Stored data entries:
▼

(** The checks on the terminal EVENT_STATUS_UPDATE: lines 994-1050. *)
Definition validate_terminal_writeback (ctx : TransitionContext)
    (terminal : TerminalEventWritebackView) : result unit :=
  raise_if (tew_intent_kind terminal !=? DispositionIntentKind.EVENT_STATUS_UPDATE)
    (closed_refused "required CLOSED gate: terminal writeback must be EVENT_STATUS_UPDATE"
       [("intent_kind", VStr (enum_value (tew_intent_kind terminal)))] None) ;;
  raise_if (differs_from (tc_current_plan_revision ctx) (tew_plan_revision terminal))
    (closed_refused "required CLOSED gate: terminal writeback must bind current plan_revision"
       [("plan_revision", VInt (tew_plan_revision terminal));
        ("current_plan_revision", VInt (default 0%Z (tc_current_plan_revision ctx)))] None) ;;
  raise_if (differs_from (tc_current_closure_cycle ctx) (tew_closure_cycle terminal))
    (closed_refused "required CLOSED gate: terminal writeback closure_cycle mismatch"
       [("closure_cycle", VInt (tew_closure_cycle terminal));
        ("current_closure_cycle", VInt (default 0%Z (tc_current_closure_cycle ctx)))] None) ;;
  raise_if (negb (tew_approved_disposition terminal ∈? TERMINAL_SOURCE_DISPOSITIONS))
    (closed_refused "required CLOSED gate: approved disposition not terminal"
       [("approved_disposition", VStr (enum_value (tew_approved_disposition terminal)))]
       None) ;;
  raise_if (negb (tew_actual_disposition terminal ∈? TERMINAL_SOURCE_DISPOSITIONS))
    (closed_refused "required CLOSED gate: actual disposition not terminal"
       [("actual_disposition", VStr (enum_value (tew_actual_disposition terminal)))] None) ;;
  raise_if (tew_actual_disposition terminal !=? tew_approved_disposition terminal)
    (closed_refused "required CLOSED gate: actual disposition must match approved"
       [("approved_disposition", VStr (enum_value (tew_approved_disposition terminal)));
        ("actual_disposition", VStr (enum_value (tew_actual_disposition terminal)))] None) ;;
  raise_if (tew_receipt_status terminal !=? WritebackStatus.CONFIRMED)
    (closed_refused "required CLOSED gate: terminal receipt must be CONFIRMED"
       [("receipt_status", VStr (enum_value (tew_receipt_status terminal)))] None).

▲

=== Assignment ===
The data above must be repeated in its entirety, exactly as given.

=== Answer to this problem ===
(** The checks on the terminal EVENT_STATUS_UPDATE: lines 994-1050. *)
Definition validate_terminal_writeback (ctx : TransitionContext)
    (terminal : TerminalEventWritebackView) : result unit :=
  raise_if (tew_intent_kind terminal !=? DispositionIntentKind.EVENT_STATUS_UPDATE)
    (closed_refused "required CLOSED gate: terminal writeback must be EVENT_STATUS_UPDATE"
       [("intent_kind", VStr (enum_value (tew_intent_kind terminal)))] None) ;;
  raise_if (differs_from (tc_current_plan_revision ctx) (tew_plan_revision terminal))
    (closed_refused "required CLOSED gate: terminal writeback must bind current plan_revision"
       [("plan_revision", VInt (tew_plan_revision terminal));
        ("current_plan_revision", VInt (default 0%Z (tc_current_plan_revision ctx)))] None) ;;
  raise_if (differs_from (tc_current_closure_cycle ctx) (tew_closure_cycle terminal))
    (closed_refused "required CLOSED gate: terminal writeback closure_cycle mismatch"
       [("closure_cycle", VInt (tew_closure_cycle terminal));
        ("current_closure_cycle", VInt (default 0%Z (tc_current_closure_cycle ctx)))] None) ;;
  raise_if (negb (tew_approved_disposition terminal ∈? TERMINAL_SOURCE_DISPOSITIONS))
    (closed_refused "required CLOSED gate: approved disposition not terminal"
       [("approved_disposition", VStr (enum_value (tew_approved_disposition terminal)))]
       None) ;;
  raise_if (negb (tew_actual_disposition terminal ∈? TERMINAL_SOURCE_DISPOSITIONS))
    (closed_refused "required CLOSED gate: actual disposition not terminal"
       [("actual_disposition", VStr (enum_value (tew_actual_disposition terminal)))] None) ;;
  raise_if (tew_actual_disposition terminal !=? tew_approved_disposition terminal)
    (closed_refused "required CLOSED gate: actual disposition must match approved"
       [("approved_disposition", VStr (enum_value (tew_approved_disposition terminal)));
        ("actual_disposition", VStr (enum_value (tew_actual_disposition terminal)))] None) ;;
  raise_if (tew_receipt_status terminal !=? WritebackStatus.CONFIRMED)
    (closed_refused "required CLOSED gate: terminal receipt must be CONFIRMED"
       [("receipt_status", VStr (enum_value (tew_receipt_status terminal)))] None).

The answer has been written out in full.